A Medical Device Daily

The University of Rochester Medical Center (URMC; Rochester) and start-up company T.I.E.S. (Rochester) have entered into a research partnership to evaluate a technology that they say may represent a major advance in medical imaging. T.I.E.S. (for Tomographic Image Enhancement Systems) has patented an image processing system named "Image Surgery," enabling selective focus on a specific organ or region of the body to create more precise side-by -side images.

The company, led by two former systems executives of Eastman Kodak (Rochester), will work with researchers in the URMC Department of Imaging Sciences to apply this technology to patient images. M. Akram Sandhu, PhD, CEO of T.I.E.S., said, "The university has a great deal of research strength and expertise in this field, and we are looking forward to a very productive research partnership."

T.I.E.S. says its technology may overcome the limitations of advanced imaging technologies such as gamma cameras, CT, MRI and PET scanners that reconstruct images by converting a sequence of 2D images, captured by a receptor as it rotates around the patient, into a 3D image.

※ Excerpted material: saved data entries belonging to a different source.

(* ===== verification/IxRange.v ===== *)
(** Range scans over a B+ tree: [lower_bound], [upper_bound] of [IxIndexHandle] and [IxScan].

    The leaves of a tree, from left to right, form a chain through their [next_leaf] fields.  A position in the
    index ([Iid]) stands for the entries from there on; [IxScan] moves it over the chain. *)

From S2P Require Import Prelude Bytes Errors Disk BufferPool PageStore Defs LogRecord.
From S2P Require Import RmFile RmPage RmProofs IxDefs IxNode IxNodeProofs IxTree IxTreeProofs.
From S2P Require Import IxProps Text SmMeta Values Executor SmState SeqScan SeqScanProofs.
From S2P Require Import BufferPoolProps LogManager Core RmProps ExecProps Planner IxExec Lock.
From Stdlib Require Import Sorting.Sorted.
Import RmPage.
Import IxN IxT IxP.

Module IxR.

(** ** The chain of the leaves *)

Section chain.
Context (h : IxFileHdr) (Hg : geo h) (Hc : cols h).

Fixpoint leaves (ps : gmap Z anode) (n : nat) (pn : Z) : list Z :=
  match n with
  | O => [pn]
  | S n => match ps !! pn with Some nd => concat ((fun r => leaves ps n (rid_page_no r)) <$> an_rids nd) | None => [] end
  end.
Definition pairs (ps : gmap Z anode) (leaf : Z) : list (list Z * Rid) := entries ps 0 leaf.
Definition all_pairs (ps : gmap Z anode) (l : list Z) : list (list Z * Rid) := concat (pairs ps <$> l).

Lemma all_pairs_app ps l1 l2 : all_pairs ps (l1 ++ l2) = all_pairs ps l1 ++ all_pairs ps l2.
Proof. unfold all_pairs. by rewrite fmap_app, concat_app. Qed.
Lemma all_pairs_cons ps p l : all_pairs ps (p :: l) = pairs ps p ++ all_pairs ps l.
Proof. done. Qed.

Lemma entries_leaves ps n pn : entries ps n pn = all_pairs ps (leaves ps n pn).
Proof.
  revert pn. induction n as [|n IH]; intros pn; [unfold all_pairs; simpl; by rewrite app_nil_r|]. cbn [entries leaves].
  destruct (ps !! pn) as [nd|]; [|done]. induction (an_rids nd) as [|r rs IHr]; [done|].
  rewrite !fmap_cons. simpl. by rewrite all_pairs_app, <- IHr, IH.
Qed.

Lemma lex_trans_lt a b c : klt h a b -> IxKey.lex (kv h b) (kv h c) <> Gt -> klt h a c.
Proof. apply IxKey.lex_lt_trans; apply kv_len, Hc. Qed.
Lemma lex_lt_trans' a b c : IxKey.lex (kv h a) (kv h b) <> Gt -> klt h b c -> klt h a c.
Proof. apply IxKey.lex_le_lt_trans; apply kv_len, Hc. Qed.
(* ===== verification/IxGrow.v ===== *)
(** Growing a B+ tree: what splitting a node does to the family of abstract nodes of a tree.

    [walk] collects something from every node of a tree, from left to right: its pages, its entries, the pages of one
    level, the pairs of a child and its parent.  A subtree can be replaced when the rest keeps its shape
    ([path_replace], [walk_replace]); splitting a node below its parent, or the root, are two instances. *)

From S2P Require Import Prelude Bytes Errors Disk Defs LogRecord.
From S2P Require Import IxDefs IxNode IxNodeProofs IxTree IxTreeProofs.
Import IxN IxT.

Module IxG.

Section walks.
Context (h : IxFileHdr) (Hc : cols h).

(** what the order of the keys depends on *)
Definition shape (nd : anode) : bool * list (list Z) * list Rid := (an_leaf nd, an_keys nd, an_rids nd).
Definition like_page (ps ps' : gmap Z anode) (p : Z) : Prop := shape <$> ps !! p = shape <$> ps' !! p.

Definition visit (A : Type) : Type := nat -> Z -> anode -> list A.
Class Shaped {A} (f : visit A) : Prop := shaped n pn nd nd' : shape nd = shape nd' -> f n pn nd = f n pn nd'.

Fixpoint walk {A} (f : visit A) (ps : gmap Z anode) (n : nat) (pn : Z) : list A :=
  match ps !! pn with
  | None => []
  | Some nd => f n pn nd ++ match n with O => [] | S n => concat ((fun r => walk f ps n (rid_page_no r)) <$> an_rids nd) end
  end.

Definition see_page : visit Z := fun _ pn _ => [pn].
Definition see_pairs : visit (list Z * Rid) := fun n _ nd => match n with O => zip (an_keys nd) (an_rids nd) | S _ => [] end.
Definition see_level (k : nat) : visit Z := fun n pn _ => if (n =? k)%nat then [pn] else [].
Definition see_kids : visit (Z * Z) := fun n pn nd => match n with O => [] | S _ => (fun r => (rid_page_no r, pn)) <$> an_rids nd end.
Abbreviation tpages := (walk see_page).
Abbreviation level k := (walk (see_level k)).
Abbreviation kids := (walk see_kids).

#[export] Instance page_shaped : Shaped see_page.
Proof. done. Qed.
#[export] Instance pairs_shaped : Shaped see_pairs.
Proof. intros n pn nd nd' [= H1 H2 H3]. unfold see_pairs. by rewrite H2, H3. Qed.
#[export] Instance level_shaped k : Shaped (see_level k).
Proof. done. Qed.
#[export] Instance kids_shaped : Shaped see_kids.
Proof. intros n pn nd nd' [= H1 H2 H3]. unfold see_kids. by rewrite H3. Qed.

(** the walks over the children of a node *)
Definition below {A} (f : visit A) (ps : gmap Z anode) (n : nat) (rs : list Rid) : list A := concat ((fun r => walk f ps n (rid_page_no r)) <$> rs).
Lemma below_app {A} (f : visit A) ps n rs rs' : below f ps n (rs ++ rs') = below f ps n rs ++ below f ps n rs'.
Proof. unfold below. by rewrite fmap_app, concat_app. Qed.
Lemma below_cons {A} (f : visit A) ps n r rs : below f ps n (r :: rs) = walk f ps n (rid_page_no r) ++ below f ps n rs.
Proof. done. Qed.
Lemma below_split {A} (f : visit A) ps n rs m r : rs !! m = Some r -> below f ps n rs = below f ps n (take m rs) ++ walk f ps n (rid_page_no r) ++ below f ps n (drop (S m) rs).
Proof. intros Hr. by rewrite <- (take_drop_middle rs m r Hr) at 1; rewrite below_app, below_cons. Qed.
Lemma walk_S {A} (f : visit A) ps n pn nd : ps !! pn = Some nd -> walk f ps (S n) pn = f (S n) pn nd ++ below f ps n (an_rids nd).
Proof. intros Hnd. simpl. by rewrite Hnd. Qed.

Lemma entries_walk ps n pn : entries ps n pn = walk see_pairs ps n pn.
Proof.
  revert pn. induction n as [|n IH]; intros pn; simpl; destruct (ps !! pn) as [nd|]; try done; [by rewrite app_nil_r|]. f_equal. apply list_fmap_ext. intros i r _. apply IH.
Qed.
Lemma pages_walk ps n pn lo hi : sub h ps n pn lo hi -> pages_of ps n pn = tpages ps n pn.
Proof.
  revert pn lo hi. induction n as [|n IH]; intros pn lo hi (nd & Hnd & _ & _ & Hk); simpl; rewrite Hnd; [done|]. simpl. do 2 f_equal. apply list_fmap_ext. intros i r Hr. destruct Hk as (_ & _ & Hk). by eapply IH, Hk.
Qed.

Lemma below_elem {A} (f : visit A) ps n rs x : x ∈ below f ps n rs <-> exists i r, rs !! i = Some r /\ x ∈ walk f ps n (rid_page_no r).
Proof.
  induction rs as [|r rs IH]; [split; [by intros ?%not_elem_of_nil|by intros (i & r & ? & _)]|]. rewrite below_cons, elem_of_app, IH. split.
  - intros [Hx|(i & r' & Hr & Hx)]; [by exists 0%nat, r|by exists (S i), r'].
  - intros ([|i] & r' & Hr & Hx); simpl in Hr; [left; by injection Hr as ->|right; by exists i, r'].
Qed.

Lemma self_page ps n pn lo hi : sub h ps n pn lo hi -> pn ∈ tpages ps n pn.
Proof. destruct n; intros (nd & Hnd & _); simpl; rewrite Hnd; left. Qed.

Lemma tpages_S ps n pn nd p : ps !! pn = Some nd -> p ∈ tpages ps (S n) pn <-> p = pn \/ exists i r, an_rids nd !! i = Some r /\ p ∈ tpages ps n (rid_page_no r).
Proof. intros Hnd. rewrite (walk_S _ _ _ _ _ Hnd). unfold see_page at 1. by rewrite elem_of_app, list_elem_of_singleton, below_elem. Qed.

Lemma like_page_eq ps ps' p nd : ps !! p = Some nd -> like_page ps ps' p -> exists nd', ps' !! p = Some nd' /\ shape nd' = shape nd.
Proof. unfold like_page. intros ->. simpl. destruct (ps' !! p) as [nd'|]; [|done]. intros [= H1 H2 H3]. exists nd'. split; [done|]. unfold shape. congruence. Qed.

Radiologist Vaseem Chengazi, MD, PhD, associate professor at the University of Rochester and chief technology officer of T.I.E.S., said that scanners work very well on images that are not moving" but the body is in motion. "The body moves and breathes, the heart beats, the bladder accumulates urine, and so on. Consequently, images of these areas of the body are often marked by artifacts or distortions.

"Radiologists have attempted to compensate for these problems by doing faster scans and then once they have image they filter it to decrease the artifact," Chengazi added, "but these artifacts are already 'baked' into the image by the process of reconstruction." T.I.E.S. technology overcomes this by segmenting the raw data before it is converted into an image, thus enabling the exclusion of objects not of interest and heightening resolution of the remaining target image.

T.I.E.S. was founded in 2003 by Chengazi, Sandhu, K. Bradley Paxton, PhD, and URMC internist Bilal Ahmed, MD. Sandhu and Paxton also are founders of ADI (Rochester), a data quality management company.